Saturday, August 4, 2012

Has it been four years already?

OK, so it's Olympics time. I'm fascinated by the Olympics. Partly because I like the "thrill of victory" crap, and partly because I enjoy watching sports that I won't watch again for another four years.

That's the fascinating part about the Olympics - the four-year time span.  If there wasn't another movie sequel for four years, you'd say, "Gee, whatever happened to that Spiderman thing?"  But sports like archery and volleyball go four years without any updates and you glom on like it was yesterday the last time you saw them.

Does anybody give a crap
about gymnastics or swimming except on four-year cycles? No, and that's why the Olympics are fascinating to me.  Michael Phelps will win a dozen or so medals, his gross income will increase by millions of dollars and the last time we saw him seriously pursuing his sport was 2008.  That's a long time for society to maintain interest in something.  We lose track of television shows during the summer rerun season, so it's amazing that we still care about Michael Phelps.

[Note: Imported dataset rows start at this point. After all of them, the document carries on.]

(** *** Running the bytecode of a lexeme sequence *)

Lemma run_lexemes (toks : list lexeme) :
  forall (done : list instr) (st st' : list Z) (vm : VM.t) (fuel : nat),
    VM.code vm = done ++ map instr_of toks ++ [HALT] ->
    VM.pc vm = length done ->
    VM.stack vm = rev st ->
    rpn toks st = Some st' ->
    length toks < fuel ->
    exists vm' : VM.t,
      VM.run_loop fuel vm = (Ret tt, vm') /\
      VM.stack vm' = rev st' /\ VM.env vm' = VM.env vm.
Proof.
  induction toks as [|x toks IH]; intros done st st' vm fuel Hc Hp Hs Hr Hf;
    (destruct fuel as [|fuel]; [simpl in Hf; lia|]);
    cbn [map app] in Hc;
    destruct (fetch_at vm done _ _ Hc Hp) as [Hfetch Hpc];
    pose proof (step_fetch vm) as Hstep; rewrite Hfetch in Hstep.
  - destruct (run_loop_last fuel vm _ _ Hpc Hstep) as [-> _]; [discriminate|].
    injection Hr as <-. eexists. split; [reflexivity|]. now split.
  - assert (Hgo : forall s st1,
      VM.step vm = (Ret false, after_fetch s vm) ->
      s = rev st1 -> rpn toks st1 = Some st' ->
      exists vm' : VM.t,
        VM.run_loop (S fuel) vm = (Ret tt, vm') /\
        VM.stack vm' = rev st' /\ VM.env vm' = VM.env vm).
    { intros s st1 Hs1 Hrev Hr1.
      destruct (run_loop_next fuel vm _ Hpc Hs1) as [-> _].
      apply (IH (done ++ [instr_of x]) st1 st' (after_fetch s vm) fuel);
        try assumption.
      - cbn. now rewrite Hc, <- app_assoc.
      - cbn. rewrite length_app. simpl. lia.
      - simpl in Hf. lia. }
    set (vm1 := VM.set_pc (VM.pc vm + 1) vm) in *.
    destruct x as [digits | op]; cbn [rpn] in Hr.
    + apply (Hgo (VM.stack vm ++ [decimal digits]) (decimal digits :: st));
        [exact Hstep | now rewrite Hs | exact Hr].
    + destruct st as [|b [|a st0]]; try discriminate Hr.
      destruct (apply_op op a b) as [c|] eqn:Hop; [|discriminate Hr].
      assert (Hst : VM.stack vm1 = rev st0 ++ [a; b]).
      { cbn. rewrite Hs. cbn [rev]. now rewrite <- app_assoc. }
      apply (Hgo (rev st0 ++ [c]) (c :: st0)); [|reflexivity|exact Hr].
      rewrite Hstep.
      destruct op; cbn [instr_of apply_op] in *; unfold VM.dispatch, bind;
        rewrite (pop2_ok vm1 _ a b Hst); cbn [fst snd];
        try (injection Hop as <-; reflexivity).
      destruct (b =? 0)%Z; [discriminate Hop|].
      injection Hop as <-. reflexivity.
Qed.

(** The value of an expression tree is what postfix evaluation of its
    postfix form leaves on top of the stack. *)
Lemma rpn_postfix (e : expr) :
  forall (v : Z) (rest : list lexeme) (st : list Z),
    eval e = Some v -> rpn (postfix e ++ rest) st = rpn rest (v :: st).
Proof.
  induction e as [digits | op l IHl r IHr]; intros v rest st He.
  - injection He as <-. reflexivity.
  - cbn [eval] in He.
    destruct (eval l) as [a|]; [|discriminate He].
    destruct (eval r) as [b|]; [|discriminate He].
    cbn [postfix]. rewrite <- !app_assoc.
    rewrite (IHl a _ _ eq_refl), (IHr b _ _ eq_refl).
    cbn [app rpn]. now rewrite He.
Qed.

(** Counterexample to C1 as stated.  The literal of 4301 digits one is a
    postfix expression of one literal and no operator, and postfix
    evaluation gives it its value; the lexer passes its digits to [int],
    which raises on more than 4300 of them. *)
Lemma long_literal_raises :
  negb (is_empty (ones 4301)) && Str.all Char.isdecimal (ones 4301) = true /\
  String.length (ones 4301) = 4301 /\
  rpn [LNum (ones 4301)] [] = Some [decimal (ones 4301)] /\
  compile_and_run (ones 4301) = Raise (ValueError (ones 4301)).
Proof.
  split; [vm_compute; reflexivity|]. split; [vm_compute; reflexivity|].
  split; [reflexivity|]. vm_compute. reflexivity.
Qed.

(** C1, amended.  A source that spells a postfix expression of integer
    literals, none longer than the 4300 digits that [int] converts, and the
    operators [+ - * /], with white space between its lexemes wherever
    wanted and at least between two literals, compiles and runs to the end,
    and leaves as the only value on the stack, hence on top of it, the value
    [v] that left-to-right postfix evaluation with floor division gives the
    expression.  The expression is valid and divides by no zero: its
    evaluation on the empty stack ends with the one value [v]. *)
Theorem postfix_expression_value (pieces : list (string * lexeme))
    (tail : string) (v : Z) :
  spaced false pieces = true ->
  Str.all Char.isspace tail = true ->
  rpn (map snd pieces) [] = Some [v] ->
  exists vm : VM.t,
    compile_and_run (spell pieces tail) = Ret vm /\
    VM.stack vm = [v] /\
    List.last (VM.stack vm) 0%Z = v.
Proof.
  intros Hsp Htail Hr. unfold compile_and_run.
  rewrite (compile_spell pieces tail Hsp Htail).
  set (code := map (fun p => instr_of (snd p)) pieces ++ [HALT]).
  destruct (run_lexemes (map snd pieces) [] [] [v] (VM.init code)
              (length code - 0)) as (vm' & Hrun & Hst & _);
    try reflexivity; try assumption.
  - unfold code. now rewrite map_map.
  - unfold code. rewrite length_app, !length_map. simpl. lia.
  - unfold VM.run. cbn [VM.code VM.pc VM.init]. rewrite Hrun.
    exists vm'. rewrite Hst. now repeat split.
Qed.

Lemma postfix_expression_value_witness :
  exists vm : VM.t,
    compile_and_run "2 9- 2/ " = Ret vm /\
    VM.stack vm = [-4]%Z /\
    List.last (VM.stack vm) 0%Z = (-4)%Z.
Proof.
  exact (postfix_expression_value
           [("", LNum "2"); (" ", LNum "9"); ("", LOp OSub);
            (" ", LNum "2"); ("", LOp ODiv)]
           " " (-4)%Z eq_refl eq_refl eq_refl).
Defined.

(** ** The iteration bounds are large enough *)

Lemma peek_end (l : Lexer.t) : Lexer.n l <= Lexer.i l -> Lexer.peek l = Char.NUL.
Proof.
  intros H. unfold Lexer.peek. apply Nat.ltb_ge in H. now rewrite H.
Qed.

Lemma peek_inside (l : Lexer.t) :
  Lexer.peek l <> Char.NUL -> Lexer.i l < Lexer.n l.
Proof.
  intros H. destruct (Nat.lt_ge_cases (Lexer.i l) (Lexer.n l)) as [|Hge];
    [assumption|]. now apply peek_end in Hge.
Qed.

Lemma advance_loop_facts (p : ascii -> bool) (fuel : nat) :
  forall l : Lexer.t,
    Lexer.src (Lexer.advance_loop p fuel l) = Lexer.src l /\
    Lexer.i l <= Lexer.i (Lexer.advance_loop p fuel l) <= Lexer.i l + fuel /\
    (p (Lexer.peek l) = true -> 0 < fuel ->
     Lexer.i l < Lexer.i (Lexer.advance_loop p fuel l)).
Proof.
  induction fuel as [|fuel IH]; intros l; cbn [Lexer.advance_loop].
  - repeat split; lia.
  - destruct (p (Lexer.peek l)) eqn:Hp.
    + destruct (IH (snd (Lexer.advance l))) as (Hs & Hi & _).
      cbn [Lexer.advance snd Lexer.src Lexer.i] in *.
      repeat split; try assumption; lia.
    + repeat split; try lia; discriminate.
Qed.

(** When one of the loops of the lexer returns, its condition is false. *)
Lemma advance_while_stops (p : ascii -> bool) (l : Lexer.t) :
  p Char.NUL = false -> p (Lexer.peek (Lexer.advance_while p l)) = false.
Proof.
  intros Hnul. unfold Lexer.advance_while.
  assert (H : forall fuel l, Lexer.n l - Lexer.i l <= fuel ->
                p (Lexer.peek (Lexer.advance_loop p fuel l)) = false).
  { clear l. induction fuel as [|fuel IH]; intros l Hf; cbn [Lexer.advance_loop].
    - rewrite peek_end by lia. exact Hnul.
    - destruct (p (Lexer.peek l)) eqn:Hp; [|exact Hp].
      apply IH. unfold Lexer.n in *. cbn [Lexer.advance snd Lexer.src Lexer.i]. lia. }
  now apply H.
Qed.

Lemma lexer_loops_stop (l : Lexer.t) :
  Char.isspace (Lexer.peek (Lexer.consume_ws l)) = false /\
  Lexer.ident_char (Lexer.peek (Lexer.advance_while Lexer.ident_char l)) = false /\
  Char.isdigit (Lexer.peek (Lexer.advance_while Char.isdigit l)) = false.
Proof. repeat split; now apply advance_while_stops. Qed.

Lemma advance_while_facts (p : ascii -> bool) (l : Lexer.t) :
  Lexer.i l <= Lexer.n l ->
  Lexer.n (Lexer.advance_while p l) = Lexer.n l /\
  Lexer.i l <= Lexer.i (Lexer.advance_while p l) <= Lexer.n l /\
  (p (Lexer.peek l) = true -> Lexer.peek l <> Char.NUL ->
   Lexer.i l < Lexer.i (Lexer.advance_while p l)).
Proof.
  intros Hin. unfold Lexer.advance_while.
  destruct (advance_loop_facts p (Lexer.n l - Lexer.i l) l) as (Hs & Hi & Hlt).
  unfold Lexer.n at 1. rewrite Hs. repeat split; try lia.
  intros Hp Hnul. apply Hlt; [exact Hp|]. apply peek_inside in Hnul. lia.
Qed.

Lemma keyword_kinds (s : string) (kw : Tok.kind) :
  Lexer.KEYWORDS s = Some kw -> kw = Tok.MAIN \/ kw = Tok.END \/ kw = Tok.DEF.
Proof.
  unfold Lexer.KEYWORDS.
  destruct (String.eqb s "main"); [intros [= <-]; auto|].
  destruct (String.eqb s "end"); [intros [= <-]; auto|].
  destruct (String.eqb s "def"); [intros [= <-]; auto|discriminate].
Qed.
Definition dune_film : node :=
  result_of "Dune (film)" "http://dbpedia.org/resource/Dune_(film)"
            [work_class; film_class].

Definition dune_messiah : node :=
  result_of "Dune Messiah" "http://dbpedia.org/resource/Dune_Messiah"
            [book_class].

Definition human_resources : node :=
  result_of "Human resources" "http://dbpedia.org/resource/Human_resources"
            [book_class].

(** Two editions the service lists under one label. *)
Definition emma_1 : node :=
  result_of "Emma" "http://dbpedia.org/resource/Emma_(novel)" [book_class].
Definition emma_2 : node :=
  result_of "Emma" "http://dbpedia.org/resource/Emma_(1815_novel)" [book_class].

Definition one_book : document := answer [dune_film; dune].
Definition two_books : document := answer [dune; dune_film; dune_messiah].
Definition no_book : document := answer [dune_film].
Definition same_label : document := answer [emma_1; dune; emma_2].

(** The titles the filter keeps of [two_books]. *)
Definition two_titles : books :=
  [(Some (lit "Dune (novel)"),
    Some (lit "http://dbpedia.org/resource/Dune_(novel)"));
   (Some (lit "Dune Messiah"),
    Some (lit "http://dbpedia.org/resource/Dune_Messiah"))].

(** A value object of the metadata document. *)
Definition uri_object (v : string) : json :=
  JDict [(lit "type", JStr (lit "uri")); (lit "value", JStr (lit v))].

Definition literal_object (v lang : string) : json :=
  JDict [(lit "type", JStr (lit "literal")); (lit "value", JStr (lit v));
         (lit "lang", JStr (lit lang))].

Definition subject_of (members : list (str * json)) : json :=
  JDict [(lit "http://dbpedia.org/resource/Dune_(novel)", JDict members)].

Definition two_authors : json :=
  subject_of
    [(AUTHOR_ID, JList [uri_object "http://dbpedia.org/resource/Frank_Herbert";
                        uri_object "http://dbpedia.org/resource/Brian_Herbert"]);
     (PAGES_ID, JList [JDict [(lit "value", JInt 412)];
                       JDict [(lit "value", JInt 896)]])].

Definition english_and_french : json :=
  subject_of
    [(ABSTRACT_ID, JList [literal_object "Dune is a novel." "en";
                          literal_object "Dune est un roman." "fr"])].

(** A French abstract whose whole text is the two letters [en]. *)
Definition french_en : json :=
  subject_of
    [(ABSTRACT_ID, JList [literal_object "Dune is a novel." "en";
                          literal_object "en" "fr"])].
(** Failing a student of a past session: the same on an unknown pair; a
    known pair becomes a visible row with [is_attended = false], no
    [attendance_time] and the teacher's reason, even if it had been
    soft-deleted. *)
Theorem fail_historical_revives d aid sn reason :
  db_wf d →
  (d_records d !! (aid, sn) = None →
   fail_historical_attendance_record d aid sn reason = ("UPDATE 0"%string, d)) ∧
  (is_Some (d_records d !! (aid, sn)) →
   let d' := fail_student_in_historical_attendance d aid sn reason in
   db_wf d' ∧
   ∀ y, y ∈ db_get_attendance_records d' aid ↔
        y = mkAttendanceRecord aid sn false None (Some reason) false None None ∨
        (y ∈ db_get_attendance_records d aid ∧ dbr_student_number y ≠ sn)).
Proof.
  intros Hwf. split; [apply update_record_row_missing|].
  intros [x Hx] d'. split; [apply update_record_row_wf; [exact Hwf|reflexivity]|].
  intros y. unfold d', fail_student_in_historical_attendance, fail_historical_attendance_record.
  rewrite update_record_row_members by (exact Hwf || reflexivity).
  pose proof (proj2 Hwf _ _ Hx) as Hk. destruct x as [xa xs]. unfold dbr_key in Hk.
  simpl in Hk. injection Hk as <- <-. simpl.
  split.
  - intros [(x' & Hx' & -> & _)|H]; [left|right; exact H].
    rewrite Hx in Hx'. injection Hx' as <-. reflexivity.
  - intros [->|H]; [left|right; exact H]. eexists. split; [exact Hx|]. done.
Qed.

Lemma py_str_split_update_tag b :
  py_str_split (update_tag b) = ["UPDATE"%string; if b then "1"%string else "0"%string].
Proof. destruct b; reflexivity. Qed.

(** Removing a student from a session: with Python's [int] on ["0"] and
    ["1"], the count returned is [1] when the row exists, deleted or not,
    and [0] otherwise; the row keeps its attendance columns and carries
    the deletion reason and time; it is no longer visible, and the other
    visible rows of the session stay. *)
Theorem delete_student_from_attendance_spec int_of d aid sn reason now :
  int_of "0"%string = Some 0%Z → int_of "1"%string = Some 1%Z → db_wf d →
  let res := delete_student_from_attendance int_of d aid sn reason now in
  res.1 = (match d_records d !! (aid, sn) with Some _ => 1 | None => 0 end)%Z ∧
  db_wf res.2 ∧
  d_records res.2 !! (aid, sn) =
    (fun x => mkAttendanceRecord aid sn (dbr_is_attended x) (dbr_attendance_time x)
                (dbr_fail_reason x) true (Some reason) (Some now)) <$> d_records d !! (aid, sn) ∧
  ∀ y, y ∈ db_get_attendance_records res.2 aid ↔
       y ∈ db_get_attendance_records d aid ∧ dbr_student_number y ≠ sn.
Proof.
  intros H0 H1 Hwf res.
  set (f := fun x => mkAttendanceRecord (dbr_attendance_id x) (dbr_student_number x)
                       (dbr_is_attended x) (dbr_attendance_time x) (dbr_fail_reason x)
                       true (Some reason) (Some now)).
  assert (Hf : ∀ x, dbr_key (f x) = dbr_key x) by reflexivity.
  assert (Hres : res = ((if bool_decide (is_Some (d_records d !! (aid, sn))) then 1 else 0)%Z,
                        (update_record_row f aid sn d).2)).
  { unfold res, delete_student_from_attendance, delete_attendance_record. fold f.
    rewrite (surjective_pairing (update_record_row f aid sn d)), update_record_row_tag.
    rewrite py_str_split_update_tag. simpl.
    destruct (bool_decide _); [rewrite H1|rewrite H0]; reflexivity. }
  rewrite Hres. simpl. split; [|split; [|split]].
  - destruct (d_records d !! (aid, sn)) eqn:E.
    + rewrite bool_decide_true; [done|]. by eexists.
    + rewrite bool_decide_false; [done|]. by intros [? ?].
  - by apply update_record_row_wf.
  - rewrite update_record_row_at. destruct (d_records d !! (aid, sn)) as [x|] eqn:E; [|done].
    simpl. pose proof (proj2 Hwf _ _ E) as Hk. destruct x. unfold dbr_key in Hk.
    simpl in *. injection Hk as <- <-. reflexivity.
  - intros y. rewrite update_record_row_members by done. split.
    + intros [(x & _ & _ & Hd)|H]; [discriminate|exact H].
    + intros H. by right.
Qed.

Lemma accept_historical_revives_witness :
  db_wf demo_db_deleted ∧ is_Some (d_records demo_db_deleted !! ("a1"%string, "S-201"%string)) ∧
  mkAttendanceRecord "a1" "S-201" true (Some 300%Z) None false None None
  ∈ db_get_attendance_records (accept_student_in_historical_attendance demo_db_deleted "a1" "S-201" 300) "a1".
Proof.
  assert (Hwf : db_wf demo_db_deleted) by (apply (bool_decide_unpack (db_wf demo_db_deleted)); vm_compute; reflexivity).
  assert (Hs : is_Some (d_records demo_db_deleted !! ("a1"%string, "S-201"%string)))
    by (vm_compute; eexists; reflexivity).
  split; [exact Hwf|]. split; [exact Hs|].
  apply (proj2 (accept_historical_revives demo_db_deleted "a1" "S-201" 300 Hwf) Hs). by left.
Defined.

Lemma fail_historical_revives_witness :
  db_wf demo_db_deleted ∧ is_Some (d_records demo_db_deleted !! ("a1"%string, "S-201"%string)) ∧
  mkAttendanceRecord "a1" "S-201" false None (Some "absent"%string) false None None
  ∈ db_get_attendance_records (fail_student_in_historical_attendance demo_db_deleted "a1" "S-201" "absent") "a1".
Proof.
  assert (Hwf : db_wf demo_db_deleted) by (apply (bool_decide_unpack (db_wf demo_db_deleted)); vm_compute; reflexivity).
  assert (Hs : is_Some (d_records demo_db_deleted !! ("a1"%string, "S-201"%string)))
    by (vm_compute; eexists; reflexivity).
  split; [exact Hwf|]. split; [exact Hs|].
  apply (proj2 (fail_historical_revives demo_db_deleted "a1" "S-201" "absent" Hwf) Hs). by left.
Defined.

Lemma delete_student_from_attendance_spec_witness :
  db_wf demo_db_deleted ∧
  (delete_student_from_attendance demo_int demo_db_deleted "a1" "S-201" "again" 400).1 = 1%Z.
Proof.
  assert (Hwf : db_wf demo_db_deleted) by (apply (bool_decide_unpack (db_wf demo_db_deleted)); vm_compute; reflexivity).
  split; [exact Hwf|].
  rewrite (proj1 (delete_student_from_attendance_spec demo_int demo_db_deleted "a1" "S-201" "again" 400
                    eq_refl eq_refl Hwf)).
  vm_compute. reflexivity.
Defined.

Lemma foldl_insert_attendance_keep xs m k v :
  m !! k = Some v → foldl insert_attendance m xs !! k = Some v.
Proof.
  revert m. induction xs as [|a xs IH]; intros m Hm; simpl; [exact Hm|].
  apply IH. unfold insert_attendance.
  destruct (m !! db_attendance_id a) eqn:E; [exact Hm|].
  rewrite lookup_insert_ne; [exact Hm|]. congruence.
Qed.

(** Deleting a session that is in the durable store: it is no longer found
    by id nor listed among its teacher's sessions, the teacher's other
    sessions stay listed, and no later insert of sessions (the sweep's
    [ON CONFLICT DO NOTHING]) brings it back. *)
Theorem delete_attendance_hides d aid reason now tsn :
  db_wf d → is_Some (d_attendances d !! aid) →
  let d' := delete_attendance d aid reason now in
  db_wf d' ∧
  (∀ a, a ∈ get_attendances d' tsn ↔ a ∈ get_attendances d tsn ∧ db_attendance_id a ≠ aid) ∧
  ∀ xs, get_attendance_by_id (add_attendances xs d') aid = None.
Proof.
  intros Hwf [a0 Ha0] d'.
  pose proof (proj1 Hwf _ _ Ha0) as Hid.
  set (a' := mkAttendance (db_attendance_id a0) (db_teacher_school_number a0)
               (db_lesson_name a0) (db_ip_address a0) (db_start_time a0) (db_end_time a0)
               (db_security_option a0) true (Some reason) (Some now)).
  assert (Hd' : d' = mkDb (d_users d) (<[aid := a']> (d_attendances d)) (d_records d)).
  { unfold d', delete_attendance, db_delete_attendance. by rewrite Ha0. }
  assert (Hwf' : db_wf d').
  { rewrite Hd'. split; [|exact (proj2 Hwf)]. simpl.
    apply map_Forall_insert_2; [exact Hid|exact (proj1 Hwf)]. }
  split; [exact Hwf'|]. split.
  - intros a. rewrite (get_attendances_elem _ _ _ Hwf'), (get_attendances_elem _ _ _ Hwf).
    rewrite Hd'. simpl. rewrite lookup_insert_Some. split.
    + intros [[[Hk <-]|[Hk Hl]] [Ht Hdel]]; [discriminate|]. auto.
    + intros [[Hl [Ht Hdel]] Hne]. split; [right; auto|auto].
  - intros xs. unfold get_attendance_by_id.
    assert (Hl : d_attendances d' !! aid = Some a') by (rewrite Hd'; apply lookup_insert_eq).
    destruct xs as [|x xs]; [by simpl; rewrite Hl|].
    unfold add_attendances. cbn [d_attendances].
    by rewrite (foldl_insert_attendance_keep _ _ _ _ Hl).
Qed.

(** Deleting a session that is still live does nothing: the durable store
    has no row yet (tag ["UPDATE 0"], dropped by the service); once the
    sweep migrates the session, it is found by id with no deletion mark,
    and the owner check hands it to its teacher. *)
Theorem delete_live_attendance_undone w aid reason t now s teacher :
  redis_wf (w_redis w) → get_attendance_session (w_redis w) aid = Some s →
  d_attendances (w_db w) !! aid = None → (end_time s < now)%Z →
  user_school_number teacher = teacher_school_number s →
  db_delete_attendance (w_db w) aid reason t = ("UPDATE 0"%string, w_db w) ∧
  let w' := process_session_key now (mkWorld (w_redis w) (delete_attendance (w_db w) aid reason t)) aid in
  get_attendance_by_id (w_db w') aid = Some (attendance_row (attendance_of_redis s)) ∧
  get_and_verify_attendance_owner (w_redis w') (w_db w') aid teacher
  = inr (inr (attendance_row (attendance_of_redis s))).
Proof.
  intros Hwf Hs Hnone Hexp Hteacher.
  assert (Hdel : db_delete_attendance (w_db w) aid reason t = ("UPDATE 0"%string, w_db w))
    by (unfold db_delete_attendance; by rewrite Hnone).
  split; [exact Hdel|]. intros w'.
  assert (Hid : attendance_id s = aid) by (exact (session_key_wf _ _ _ Hwf Hs)).
  assert (Hw' : w' = mkWorld (sweep_cleanup s (get_attendance_records (w_redis w) (attendance_id s)) (w_redis w))
                            (sweep_persist s (get_attendance_records (w_redis w) (attendance_id s)) (w_db w))).
  { unfold w', delete_attendance. rewrite Hdel. simpl.
    unfold process_session_key. simpl. rewrite Hs, bool_decide_false by lia. reflexivity. }
  assert (Hrow : get_attendance_by_id (w_db w') aid = Some (attendance_row (attendance_of_redis s))).
  { rewrite Hw'. unfold get_attendance_by_id. simpl. rewrite sweep_persist_attendances.
    assert (Hk : db_attendance_id (attendance_of_redis s) = aid) by exact Hid.
    rewrite <- Hk. rewrite insert_attendance_fresh by (rewrite Hk; exact Hnone). reflexivity. }
  split; [exact Hrow|].
  unfold get_and_verify_attendance_owner.
  replace (get_attendance_session (w_redis w') aid) with (@None AttendanceRedis).
  2:{ rewrite Hw'. unfold get_attendance_session. simpl. rewrite sweep_cleanup_sessions, Hid.
      by rewrite lookup_delete_eq. }
  rewrite Hrow, bool_decide_true; [reflexivity|]. simpl. congruence.
Qed.

(** Whatever [get_and_verify_attendance_owner] hands out belongs to the
    teacher who asked: a live session stored under that id, or, only when
    there is no live one, the session's durable row, not soft-deleted. *)
Theorem get_and_verify_attendance_owner_sound r d aid teacher x :
  get_and_verify_attendance_owner r d aid teacher = inr x →
  match x with
  | inl live =>
      get_attendance_session r aid = Some live ∧
      teacher_school_number live = user_school_number teacher
  | inr a =>
      get_attendance_session r aid = None ∧ d_attendances d !! aid = Some a ∧
      db_is_deleted a = false ∧ db_teacher_school_number a = user_school_number teacher
  end.
Proof.
  unfold get_and_verify_attendance_owner.
  destruct (get_attendance_session r aid) as [live|] eqn:Hl.
  - case_bool_decide; intros Heq; inversion Heq; subst. auto.
  - unfold get_attendance_by_id.
    destruct (d_attendances d !! aid) as [a|] eqn:Ha; [|discriminate].
    destruct (db_is_deleted a) eqn:Hdel; [discriminate|].
    case_bool_decide; intros Heq; inversion Heq; subst. auto.
Qed.
(* ===== verification/_CoqProject ===== *)
-Q . S2P
Prelude.v
Vec2.v
Hashing.v
TableMap.v
VecMap.v
SmallMap.v
SmallMapSpec.v
SmallMapOps.v
OrdMap.v
SmallSet.v
Ints.v
Index.v
Range.v
FastString.v
Symbol.v
Utf8.v
StrMethods.v
StrMethodsOk.v
CodeMap.v
DefParams.v
DefLayout.v
DefUnpack.v
ParamSpec.v
CallBinding.v
CallCollect.v
ParamBuilder.v
CallProps.v
Def.v
DefSpec.v
DefCall.v
CallableParam.v
ArgCheck.v
Arguments.v
CallArgs.v
OrderedMap.v
OrderedSet.v
UnorderedMap.v
StringRepr.v
StrFormat.v
StrFormatOk.v
Lexer.v
LexString.v
LexIndent.v
Ir.v
Inline.v
World.v
IrEval.v
BcInstr.v
BcWriter.v
BcCompile.v
BcCode.v
BcSim.v
BcRules.v
IrWf.v
IrAssigned.v
BcOperands.v
BcBranch.v
BcLoop.v
BcClauses.v
BcOps.v
BcCall.v
BcExpr.v
BcStmt.v
BcBody.v
IrSafe.v
BcExample.v
BcProps.v
DefRun.v
Optimize.v
Alike.v
IrSim.v
IrCompat.v
IrBlock.v
OptCon.v
OptCall.v
OptExpr.v
InlineOk.v
OptBody.v
OptWorlds.v
OptProps.v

It's probably those Subway commercials and the occasional article about his (alleged) pot smoking and the women he (allegedly) carouses with that keep us interested.  He's back in the national spotlight because he has won a few more medals, so I guess we'll have him around for at least two more years until some winter Olympian grabs the spotlight - if such a thing is possible.

Now, it's this Gabby Douglas.  We'll be inundated with Gabby Douglas ads and magazine articles. That's nice, but eight days ago we could have run Gabby Douglas over with our car and we'd say, "I ran some kid over in my car. I feel horrible."  Now, we'd be a national disgrace.  There's a slim margin between making a minor mistake and being a national enemy.

So, prepare yourself for Gabby-this and Gabby-that.  It's not enough that she has won some medals, she has to have a name like Gabby to make it even easier for Madison Avenue types to twist her into a media sweetheart.  Sometimes, the advertising is self-inflicted.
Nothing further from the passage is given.